__PROMPT__: Type out the full set of entries again, unchanged.

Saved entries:
________________________
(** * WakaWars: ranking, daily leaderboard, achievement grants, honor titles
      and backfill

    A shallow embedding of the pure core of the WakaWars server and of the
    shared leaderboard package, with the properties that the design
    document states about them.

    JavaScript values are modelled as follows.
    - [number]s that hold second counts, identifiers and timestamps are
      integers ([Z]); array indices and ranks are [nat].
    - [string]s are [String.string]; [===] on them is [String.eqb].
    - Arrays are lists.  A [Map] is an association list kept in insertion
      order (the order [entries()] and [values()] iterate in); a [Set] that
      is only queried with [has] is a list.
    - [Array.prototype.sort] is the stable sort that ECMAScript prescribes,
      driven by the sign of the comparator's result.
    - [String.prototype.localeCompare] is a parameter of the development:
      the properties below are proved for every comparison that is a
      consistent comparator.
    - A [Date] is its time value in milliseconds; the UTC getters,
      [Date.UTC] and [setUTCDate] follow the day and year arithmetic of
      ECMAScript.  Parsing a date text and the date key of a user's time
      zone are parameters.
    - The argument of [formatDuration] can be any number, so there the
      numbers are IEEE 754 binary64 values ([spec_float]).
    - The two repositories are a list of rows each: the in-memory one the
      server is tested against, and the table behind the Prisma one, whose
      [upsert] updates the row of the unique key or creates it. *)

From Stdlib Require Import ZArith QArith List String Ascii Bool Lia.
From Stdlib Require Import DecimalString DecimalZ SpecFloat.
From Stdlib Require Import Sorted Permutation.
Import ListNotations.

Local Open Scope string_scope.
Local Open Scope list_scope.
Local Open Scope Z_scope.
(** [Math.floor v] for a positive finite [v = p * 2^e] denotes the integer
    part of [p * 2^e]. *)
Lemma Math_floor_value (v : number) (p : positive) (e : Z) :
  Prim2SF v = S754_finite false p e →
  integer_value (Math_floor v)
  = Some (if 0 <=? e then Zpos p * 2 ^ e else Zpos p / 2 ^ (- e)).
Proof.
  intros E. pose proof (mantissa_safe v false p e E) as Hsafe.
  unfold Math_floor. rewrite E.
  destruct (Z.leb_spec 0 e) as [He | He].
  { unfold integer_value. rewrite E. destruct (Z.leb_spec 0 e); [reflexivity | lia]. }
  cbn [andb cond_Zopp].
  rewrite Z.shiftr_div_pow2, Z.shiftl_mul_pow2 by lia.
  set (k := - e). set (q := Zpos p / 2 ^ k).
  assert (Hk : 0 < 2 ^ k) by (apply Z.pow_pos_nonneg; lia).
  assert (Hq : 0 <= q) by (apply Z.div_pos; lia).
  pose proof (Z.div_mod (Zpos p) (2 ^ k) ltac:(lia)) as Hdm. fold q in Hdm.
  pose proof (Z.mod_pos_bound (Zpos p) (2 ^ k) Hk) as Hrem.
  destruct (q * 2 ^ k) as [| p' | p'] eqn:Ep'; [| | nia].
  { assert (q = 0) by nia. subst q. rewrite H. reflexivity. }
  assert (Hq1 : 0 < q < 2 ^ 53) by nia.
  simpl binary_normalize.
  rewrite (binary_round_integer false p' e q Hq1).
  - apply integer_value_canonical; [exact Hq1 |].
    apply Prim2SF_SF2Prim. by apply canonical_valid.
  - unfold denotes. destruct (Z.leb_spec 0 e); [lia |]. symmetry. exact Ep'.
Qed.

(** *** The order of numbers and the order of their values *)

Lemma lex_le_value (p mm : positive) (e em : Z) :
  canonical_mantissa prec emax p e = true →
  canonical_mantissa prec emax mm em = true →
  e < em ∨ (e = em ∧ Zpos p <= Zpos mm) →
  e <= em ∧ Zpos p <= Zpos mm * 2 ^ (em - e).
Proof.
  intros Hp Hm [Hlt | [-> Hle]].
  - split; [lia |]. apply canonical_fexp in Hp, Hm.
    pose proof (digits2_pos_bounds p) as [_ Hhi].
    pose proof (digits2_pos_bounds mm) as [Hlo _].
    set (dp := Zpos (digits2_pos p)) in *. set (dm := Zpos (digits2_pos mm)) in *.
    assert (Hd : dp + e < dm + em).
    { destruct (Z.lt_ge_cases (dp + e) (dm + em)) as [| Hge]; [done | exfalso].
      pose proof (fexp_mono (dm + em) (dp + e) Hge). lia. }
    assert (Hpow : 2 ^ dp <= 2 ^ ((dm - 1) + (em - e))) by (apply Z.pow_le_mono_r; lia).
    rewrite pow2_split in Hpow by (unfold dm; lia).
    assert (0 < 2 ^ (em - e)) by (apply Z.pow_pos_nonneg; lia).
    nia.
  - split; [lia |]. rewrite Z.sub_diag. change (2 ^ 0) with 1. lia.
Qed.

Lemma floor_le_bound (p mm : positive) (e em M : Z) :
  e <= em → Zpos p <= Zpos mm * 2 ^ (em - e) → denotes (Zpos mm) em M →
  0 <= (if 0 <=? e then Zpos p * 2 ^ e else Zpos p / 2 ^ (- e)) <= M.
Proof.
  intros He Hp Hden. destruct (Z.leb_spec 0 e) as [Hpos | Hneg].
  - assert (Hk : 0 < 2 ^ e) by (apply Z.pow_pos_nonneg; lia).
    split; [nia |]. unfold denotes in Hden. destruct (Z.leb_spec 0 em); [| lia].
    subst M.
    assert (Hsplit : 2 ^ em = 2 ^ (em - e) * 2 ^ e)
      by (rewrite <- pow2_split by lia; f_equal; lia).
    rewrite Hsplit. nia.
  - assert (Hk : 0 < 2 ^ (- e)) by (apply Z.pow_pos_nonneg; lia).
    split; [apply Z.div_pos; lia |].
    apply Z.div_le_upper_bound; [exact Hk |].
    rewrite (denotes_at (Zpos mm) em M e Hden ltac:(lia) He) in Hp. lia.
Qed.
________________________
__EXPECTED OUTPUT__:
(** * WakaWars: ranking, daily leaderboard, achievement grants, honor titles
      and backfill

    A shallow embedding of the pure core of the WakaWars server and of the
    shared leaderboard package, with the properties that the design
    document states about them.

    JavaScript values are modelled as follows.
    - [number]s that hold second counts, identifiers and timestamps are
      integers ([Z]); array indices and ranks are [nat].
    - [string]s are [String.string]; [===] on them is [String.eqb].
    - Arrays are lists.  A [Map] is an association list kept in insertion
      order (the order [entries()] and [values()] iterate in); a [Set] that
      is only queried with [has] is a list.
    - [Array.prototype.sort] is the stable sort that ECMAScript prescribes,
      driven by the sign of the comparator's result.
    - [String.prototype.localeCompare] is a parameter of the development:
      the properties below are proved for every comparison that is a
      consistent comparator.
    - A [Date] is its time value in milliseconds; the UTC getters,
      [Date.UTC] and [setUTCDate] follow the day and year arithmetic of
      ECMAScript.  Parsing a date text and the date key of a user's time
      zone are parameters.
    - The argument of [formatDuration] can be any number, so there the
      numbers are IEEE 754 binary64 values ([spec_float]).
    - The two repositories are a list of rows each: the in-memory one the
      server is tested against, and the table behind the Prisma one, whose
      [upsert] updates the row of the unique key or creates it. *)

From Stdlib Require Import ZArith QArith List String Ascii Bool Lia.
From Stdlib Require Import DecimalString DecimalZ SpecFloat.
From Stdlib Require Import Sorted Permutation.
Import ListNotations.

Local Open Scope string_scope.
Local Open Scope list_scope.
Local Open Scope Z_scope.
(** [Math.floor v] for a positive finite [v = p * 2^e] denotes the integer
    part of [p * 2^e]. *)
Lemma Math_floor_value (v : number) (p : positive) (e : Z) :
  Prim2SF v = S754_finite false p e →
  integer_value (Math_floor v)
  = Some (if 0 <=? e then Zpos p * 2 ^ e else Zpos p / 2 ^ (- e)).
Proof.
  intros E. pose proof (mantissa_safe v false p e E) as Hsafe.
  unfold Math_floor. rewrite E.
  destruct (Z.leb_spec 0 e) as [He | He].
  { unfold integer_value. rewrite E. destruct (Z.leb_spec 0 e); [reflexivity | lia]. }
  cbn [andb cond_Zopp].
  rewrite Z.shiftr_div_pow2, Z.shiftl_mul_pow2 by lia.
  set (k := - e). set (q := Zpos p / 2 ^ k).
  assert (Hk : 0 < 2 ^ k) by (apply Z.pow_pos_nonneg; lia).
  assert (Hq : 0 <= q) by (apply Z.div_pos; lia).
  pose proof (Z.div_mod (Zpos p) (2 ^ k) ltac:(lia)) as Hdm. fold q in Hdm.
  pose proof (Z.mod_pos_bound (Zpos p) (2 ^ k) Hk) as Hrem.
  destruct (q * 2 ^ k) as [| p' | p'] eqn:Ep'; [| | nia].
  { assert (q = 0) by nia. subst q. rewrite H. reflexivity. }
  assert (Hq1 : 0 < q < 2 ^ 53) by nia.
  simpl binary_normalize.
  rewrite (binary_round_integer false p' e q Hq1).
  - apply integer_value_canonical; [exact Hq1 |].
    apply Prim2SF_SF2Prim. by apply canonical_valid.
  - unfold denotes. destruct (Z.leb_spec 0 e); [lia |]. symmetry. exact Ep'.
Qed.

(** *** The order of numbers and the order of their values *)

Lemma lex_le_value (p mm : positive) (e em : Z) :
  canonical_mantissa prec emax p e = true →
  canonical_mantissa prec emax mm em = true →
  e < em ∨ (e = em ∧ Zpos p <= Zpos mm) →
  e <= em ∧ Zpos p <= Zpos mm * 2 ^ (em - e).
Proof.
  intros Hp Hm [Hlt | [-> Hle]].
  - split; [lia |]. apply canonical_fexp in Hp, Hm.
    pose proof (digits2_pos_bounds p) as [_ Hhi].
    pose proof (digits2_pos_bounds mm) as [Hlo _].
    set (dp := Zpos (digits2_pos p)) in *. set (dm := Zpos (digits2_pos mm)) in *.
    assert (Hd : dp + e < dm + em).
    { destruct (Z.lt_ge_cases (dp + e) (dm + em)) as [| Hge]; [done | exfalso].
      pose proof (fexp_mono (dm + em) (dp + e) Hge). lia. }
    assert (Hpow : 2 ^ dp <= 2 ^ ((dm - 1) + (em - e))) by (apply Z.pow_le_mono_r; lia).
    rewrite pow2_split in Hpow by (unfold dm; lia).
    assert (0 < 2 ^ (em - e)) by (apply Z.pow_pos_nonneg; lia).
    nia.
  - split; [lia |]. rewrite Z.sub_diag. change (2 ^ 0) with 1. lia.
Qed.

Lemma floor_le_bound (p mm : positive) (e em M : Z) :
  e <= em → Zpos p <= Zpos mm * 2 ^ (em - e) → denotes (Zpos mm) em M →
  0 <= (if 0 <=? e then Zpos p * 2 ^ e else Zpos p / 2 ^ (- e)) <= M.
Proof.
  intros He Hp Hden. destruct (Z.leb_spec 0 e) as [Hpos | Hneg].
  - assert (Hk : 0 < 2 ^ e) by (apply Z.pow_pos_nonneg; lia).
    split; [nia |]. unfold denotes in Hden. destruct (Z.leb_spec 0 em); [| lia].
    subst M.
    assert (Hsplit : 2 ^ em = 2 ^ (em - e) * 2 ^ e)
      by (rewrite <- pow2_split by lia; f_equal; lia).
    rewrite Hsplit. nia.
  - assert (Hk : 0 < 2 ^ (- e)) by (apply Z.pow_pos_nonneg; lia).
    split; [apply Z.div_pos; lia |].
    apply Z.div_le_upper_bound; [exact Hk |].
    rewrite (denotes_at (Zpos mm) em M e Hden ltac:(lia) He) in Hp. lia.
Qed.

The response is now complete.